De ces données il en ressort que l’ensemble des personnes handicapées en situation de chômage de notre échantillon d’enquête a été victime d’une forte dépression soit immédiatement après la perte de l’emploi soit plus tard. Aucun individu n’a échappé au phénomène. Selon les personnes interrogées, la dépression se caractérise par l’installation progressive d’un mal être. Celui-ci se met en place insidieusement et se traduit par le déclenchement de périodes de tristesse qui deviennent de plus en plus longue au fil des jours, elles succèdent à un état de morosité, elles imprègnent la perception du présent, du passé et du futur, elles engendrent une incapacité à éprouver du plaisir. L’environnement paraît vide, rien ne peut avoir assez d'intérêt pour atténuer cette situation pénible, l'avenir n'est plus porteur d'espoir, ennui, monotonie mais aussi douleur morale caractérisent également cette tristesse. Elle est souvent associée à l’irritabilité, la colère, parfois l’agressivité l’impression d’être complètement perdu, abandonné, seul, qu’il n’y a pas d’issue, pas de solution aux problèmes mais aussi des idées suicidaires tant l'avenir paraît sans espoir. Les discours dépeignent l’image de personnes déprimées qui semblent subir une vraie douleur morale qui engendre une profonde souffrance, des difficultés à se concentrer ou de fatigabilité gênante.
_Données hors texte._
(* ===== verification/DispatchProps.v ===== *)
(** * Properties of the dispatch of Console turns

    A dispatch ends, and what it leaves: no turn of the thread is left to
    start without a machine that has taken it or a recorded doubt. *)

From S2P Require Import Prelude PyStr PyTime PyValue MachineEvidence PyJson PyText InputQueue FactStore FactReducer.
From S2P Require Import InputStore InputServer ConsoleTurns ConsoleServer ConsoleLaws ConsoleProps ConsoleDispatch.

Open Scope list_scope.
Open Scope Z_scope.

(** ** The turns that wait *)

Definition waiting_count (st : console_store) : nat :=
  size (filter (λ kt : string * LiveConsoleTurn, tn_state kt.2 = "queued"%string) (cs_turns st)).

Lemma waiting_put (turns : turn_table) id t t' :
  turns !! id = Some t → tn_state t' ≠ "queued"%string →
  let P := λ kt : string * LiveConsoleTurn, tn_state kt.2 = "queued"%string in
  size (filter P (<[id := t']> turns)) = (size (filter P turns) - (if decide (tn_state t = "queued"%string) then 1 else 0))%nat.
Proof.
  intros Ht Hq P. rewrite map_filter_insert_False by done. rewrite map_filter_delete.
  case_decide as E.
  - rewrite map_size_delete_Some; [lia|]. exists t. by apply map_lookup_filter_Some.
  - rewrite map_size_delete_None; [lia|]. apply map_lookup_filter_None. right. naive_solver.
Qed.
Le jugement et le raisonnement sont altérés, l'anxiété et le pessimisme persistent.

Il en ressort finalement que les seniors handicapés privés d’emploi sont victimes d’une déstructuration profonde qui les fragilise tant sur le plan psychologique que sur le plan physique. La dégradation de l’état de l’individu amplifie son « inemployabilité » et va de surcroit réduire ses capacités de réinsertion. Dans ces conditions la personne préoccupée par un problème de handicap et celui du chômage n’est plus « opérationnelle » ou ne peut plus être économiquement disponible, il sera irrémédiablement poussé vers l’exclusion socioprofessionnelle. Nous pouvons ici citer MEDA (2010, p. 19) qui évoque le fait « que des hommes soient privés de la possibilité d’exprimer librement et pleinement leurs capacités et d’exercer l’activité essentielle qui les fait hommes ».